[Dataset records]

================================

Lemma Pos_shiftl_inj (p q : positive) (k : N) :
  Pos.shiftl p k = Pos.shiftl q k -> p = q.
Proof.
  intros H.
  assert (Hn : N.shiftl (N.pos p) k = N.shiftl (N.pos q) k)
    by (cbn [N.shiftl]; now rewrite H).
  rewrite !N.shiftl_mul_pow2 in Hn.
  apply N.mul_cancel_r in Hn; [congruence|].
  apply N.pow_nonzero. discriminate.
Qed.

Lemma of_N_eqb (a b : N) :
  (a < 2 ^ 53)%N -> (b < 2 ^ 53)%N ->
  Number.eqb (Number.of_N a) (Number.of_N b) = N.eqb a b.
Proof.
  intros Ha Hb. unfold Number.eqb.
  destruct a as [|p], b as [|q].
  - reflexivity.
  - rewrite (of_N_small q Hb). reflexivity.
  - rewrite (of_N_small p Ha). reflexivity.
  - destruct (N.eqb_spec (N.pos p) (N.pos q)) as [E|N].
    + rewrite E. rewrite (of_N_small q Hb). apply SFeqb_refl. discriminate.
    + rewrite (of_N_small p Ha), (of_N_small q Hb).
      destruct (SFeqb _ _) eqn:E; [|reflexivity].
      apply SFeqb_finite_inv in E. destruct E as (_ & Hm & He).
      assert (Hd : digits2_pos p = digits2_pos q) by lia.
      rewrite Hd in Hm. apply Pos_shiftl_inj in Hm. congruence.
Qed.

Lemma integer_value_of_N (p : positive) :
  (N.pos p < 2 ^ 53)%N ->
  Number.integer_value
    (Pos.shiftl p (Z.to_N (53 - Z.pos (digits2_pos p))))
    (Z.pos (digits2_pos p) - 53) = Some (N.pos p).
Proof.
  intros Hp. pose proof (digits2_pos_small p Hp) as Hd. apply Z.leb_le in Hd.
  unfold Number.integer_value.
  destruct (Z.pos (digits2_pos p) - 53)%Z as [|k|k] eqn:E; try lia.
  - replace (53 - Z.pos (digits2_pos p))%Z with 0%Z by lia. reflexivity.
  - replace (53 - Z.pos (digits2_pos p))%Z with (Z.pos k) by lia.
    cbn [Z.to_N].
    change (N.pos (Pos.shiftl p (N.pos k))) with (N.shiftl (N.pos p) (N.pos k)).
    rewrite N.land_ones, N.shiftl_mul_pow2, N.Div0.mod_mul.
    cbn [N.eqb]. rewrite <- N.shiftl_mul_pow2.
    rewrite N.shiftr_shiftl_l by lia. rewrite N.sub_diag. reflexivity.
Qed.

Lemma toString_of_N (n : N) :
  (n < 2 ^ 53)%N -> Number.toString (Number.of_N n) = decimal n.
Proof.
  intros Hn. destruct n as [|p]; [reflexivity|].
  rewrite (of_N_small p Hn). unfold Number.toString, Number.finite_toString.
  rewrite (integer_value_of_N p Hn).
  apply N.ltb_lt in Hn. rewrite Hn. reflexivity.
Qed.

(* ================================================================= *)
(** ** Strict equality and [typeof] *)

Lemma strict_eq_refl (x : value) : x <> VNumber Number.NaN -> x === x = true.
Proof.
  destruct x as [| |b|f|s|l]; intros Hx; cbn [strict_eq].
  - reflexivity.
  - reflexivity.
  - apply Bool.eqb_reflx.
  - apply SFeqb_refl. intros E. apply Hx. now rewrite E.
  - apply String.eqb_refl.
  - apply Nat.eqb_refl.
Qed.
(** * Seatify: sun-exposure engine and seat allocator (backend/main.py)

    A shallow embedding of [backend/main.py] and the properties of its
    geometry utilities, exposure engine, seat allocator and lookup caches.

    Numbers.  A Python [float] is an IEEE binary64 value; every finite
    one is a rational, and the embedding carries them as elements of [Q]
    compared with [Qeq] (written [==]).

    - [normalize] is embedded with the binary64 rounding of each of its
      three operations: [Py.fl] rounds a rational to the nearest binary64
      value (ties to even, 53-bit significand, gradual underflow), and
      [Py.float_mod] is the float [%] of CPython.  Overflow to infinity
      is not modelled: [Py.fl] has no largest exponent.
    - Everywhere else [+], [-], [*], [/], [%], comparisons, [math.ceil]
      and [round] are the exact operations on [Q].  What is proved there
      is therefore stated so that it does not depend on the last digits
      of a sum or a product: guards, signs, zeros, counts, which
      accumulator a sample goes to, and the order of rounded shares.
    - The transcendental functions of the [math] module and the
      solar-position functions of [astral] are interfaces ([math.lib],
      [astral.sun]); the code is embedded over any implementation of
      them.

    Errors.  A division whose divisor is a variable goes through
    [Py.div], which raises [ZeroDivisionError] on zero, so that a result
    [Py.Ok] says that no division failed.  Two other exceptions of the
    source are outside the model: the [ValueError] of [math.sqrt] on a
    negative argument ([math.lib] has a total [sqrt]) and the
    [OverflowError] of [datetime] arithmetic ([datetime] is an unbounded
    count of microseconds).

    State.  The two module-level caches and the requests sent to the
    services are an explicit [state]; one call of [geocode_location] or
    [get_route] is one step on it. *)

From Stdlib Require Import QArith Qround Qabs Qpower ZArith List Lia Lqa Bool.
From Stdlib Require Import DecimalString DecimalPos DecimalZ Ascii String.
From stdpp Require Import gmap strings.
Import ListNotations.

(* ===================================================================== *)
(** ** Python numerics *)
(* ===================================================================== *)

Module Py.

(** Exceptions the embedded code can raise. *)
Inductive exn : Type :=
| ZeroDivisionError
| HTTPError.

(** A computation either returns a value or raises. *)
Inductive result (A : Type) : Type :=
| Ok (a : A)
| Raise (e : exn).
Arguments Ok {A} a.
Arguments Raise {A} e.

Definition bind {A B : Type} (m : result A) (k : A -> result B) : result B :=
  match m with
  | Ok a => k a
  | Raise e => Raise e
  end.

(** [for x in xs: acc = body(acc, x)] where the body may raise. *)
Fixpoint for_each {A S : Type} (xs : list A) (body : S -> A -> result S)
    (acc : S) : result S :=
  match xs with
  | [] => Ok acc
  | x :: rest => bind (body acc x) (for_each rest body)
  end.

Definition Qltb (x y : Q) : bool := negb (Qle_bool y x).

(** [x / y]: true division; raises when the divisor is zero. *)
Definition div (x y : Q) : result Q :=
  if Qeq_bool y 0 then Raise ZeroDivisionError else Ok (x / y)%Q.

================================

[What this task involves] Return all of the data above exactly, leaving out no line.

[Finished task]
Lemma Pos_shiftl_inj (p q : positive) (k : N) :
  Pos.shiftl p k = Pos.shiftl q k -> p = q.
Proof.
  intros H.
  assert (Hn : N.shiftl (N.pos p) k = N.shiftl (N.pos q) k)
    by (cbn [N.shiftl]; now rewrite H).
  rewrite !N.shiftl_mul_pow2 in Hn.
  apply N.mul_cancel_r in Hn; [congruence|].
  apply N.pow_nonzero. discriminate.
Qed.

Lemma of_N_eqb (a b : N) :
  (a < 2 ^ 53)%N -> (b < 2 ^ 53)%N ->
  Number.eqb (Number.of_N a) (Number.of_N b) = N.eqb a b.
Proof.
  intros Ha Hb. unfold Number.eqb.
  destruct a as [|p], b as [|q].
  - reflexivity.
  - rewrite (of_N_small q Hb). reflexivity.
  - rewrite (of_N_small p Ha). reflexivity.
  - destruct (N.eqb_spec (N.pos p) (N.pos q)) as [E|N].
    + rewrite E. rewrite (of_N_small q Hb). apply SFeqb_refl. discriminate.
    + rewrite (of_N_small p Ha), (of_N_small q Hb).
      destruct (SFeqb _ _) eqn:E; [|reflexivity].
      apply SFeqb_finite_inv in E. destruct E as (_ & Hm & He).
      assert (Hd : digits2_pos p = digits2_pos q) by lia.
      rewrite Hd in Hm. apply Pos_shiftl_inj in Hm. congruence.
Qed.

Lemma integer_value_of_N (p : positive) :
  (N.pos p < 2 ^ 53)%N ->
  Number.integer_value
    (Pos.shiftl p (Z.to_N (53 - Z.pos (digits2_pos p))))
    (Z.pos (digits2_pos p) - 53) = Some (N.pos p).
Proof.
  intros Hp. pose proof (digits2_pos_small p Hp) as Hd. apply Z.leb_le in Hd.
  unfold Number.integer_value.
  destruct (Z.pos (digits2_pos p) - 53)%Z as [|k|k] eqn:E; try lia.
  - replace (53 - Z.pos (digits2_pos p))%Z with 0%Z by lia. reflexivity.
  - replace (53 - Z.pos (digits2_pos p))%Z with (Z.pos k) by lia.
    cbn [Z.to_N].
    change (N.pos (Pos.shiftl p (N.pos k))) with (N.shiftl (N.pos p) (N.pos k)).
    rewrite N.land_ones, N.shiftl_mul_pow2, N.Div0.mod_mul.
    cbn [N.eqb]. rewrite <- N.shiftl_mul_pow2.
    rewrite N.shiftr_shiftl_l by lia. rewrite N.sub_diag. reflexivity.
Qed.

Lemma toString_of_N (n : N) :
  (n < 2 ^ 53)%N -> Number.toString (Number.of_N n) = decimal n.
Proof.
  intros Hn. destruct n as [|p]; [reflexivity|].
  rewrite (of_N_small p Hn). unfold Number.toString, Number.finite_toString.
  rewrite (integer_value_of_N p Hn).
  apply N.ltb_lt in Hn. rewrite Hn. reflexivity.
Qed.

(* ================================================================= *)
(** ** Strict equality and [typeof] *)

Lemma strict_eq_refl (x : value) : x <> VNumber Number.NaN -> x === x = true.
Proof.
  destruct x as [| |b|f|s|l]; intros Hx; cbn [strict_eq].
  - reflexivity.
  - reflexivity.
  - apply Bool.eqb_reflx.
  - apply SFeqb_refl. intros E. apply Hx. now rewrite E.
  - apply String.eqb_refl.
  - apply Nat.eqb_refl.
Qed.
(** * Seatify: sun-exposure engine and seat allocator (backend/main.py)

    A shallow embedding of [backend/main.py] and the properties of its
    geometry utilities, exposure engine, seat allocator and lookup caches.

    Numbers.  A Python [float] is an IEEE binary64 value; every finite
    one is a rational, and the embedding carries them as elements of [Q]
    compared with [Qeq] (written [==]).

    - [normalize] is embedded with the binary64 rounding of each of its
      three operations: [Py.fl] rounds a rational to the nearest binary64
      value (ties to even, 53-bit significand, gradual underflow), and
      [Py.float_mod] is the float [%] of CPython.  Overflow to infinity
      is not modelled: [Py.fl] has no largest exponent.
    - Everywhere else [+], [-], [*], [/], [%], comparisons, [math.ceil]
      and [round] are the exact operations on [Q].  What is proved there
      is therefore stated so that it does not depend on the last digits
      of a sum or a product: guards, signs, zeros, counts, which
      accumulator a sample goes to, and the order of rounded shares.
    - The transcendental functions of the [math] module and the
      solar-position functions of [astral] are interfaces ([math.lib],
      [astral.sun]); the code is embedded over any implementation of
      them.

    Errors.  A division whose divisor is a variable goes through
    [Py.div], which raises [ZeroDivisionError] on zero, so that a result
    [Py.Ok] says that no division failed.  Two other exceptions of the
    source are outside the model: the [ValueError] of [math.sqrt] on a
    negative argument ([math.lib] has a total [sqrt]) and the
    [OverflowError] of [datetime] arithmetic ([datetime] is an unbounded
    count of microseconds).

    State.  The two module-level caches and the requests sent to the
    services are an explicit [state]; one call of [geocode_location] or
    [get_route] is one step on it. *)

From Stdlib Require Import QArith Qround Qabs Qpower ZArith List Lia Lqa Bool.
From Stdlib Require Import DecimalString DecimalPos DecimalZ Ascii String.
From stdpp Require Import gmap strings.
Import ListNotations.

(* ===================================================================== *)
(** ** Python numerics *)
(* ===================================================================== *)

Module Py.

(** Exceptions the embedded code can raise. *)
Inductive exn : Type :=
| ZeroDivisionError
| HTTPError.

(** A computation either returns a value or raises. *)
Inductive result (A : Type) : Type :=
| Ok (a : A)
| Raise (e : exn).
Arguments Ok {A} a.
Arguments Raise {A} e.

Definition bind {A B : Type} (m : result A) (k : A -> result B) : result B :=
  match m with
  | Ok a => k a
  | Raise e => Raise e
  end.

(** [for x in xs: acc = body(acc, x)] where the body may raise. *)
Fixpoint for_each {A S : Type} (xs : list A) (body : S -> A -> result S)
    (acc : S) : result S :=
  match xs with
  | [] => Ok acc
  | x :: rest => bind (body acc x) (for_each rest body)
  end.

Definition Qltb (x y : Q) : bool := negb (Qle_bool y x).

(** [x / y]: true division; raises when the divisor is zero. *)
Definition div (x y : Q) : result Q :=
  if Qeq_bool y 0 then Raise ZeroDivisionError else Ok (x / y)%Q.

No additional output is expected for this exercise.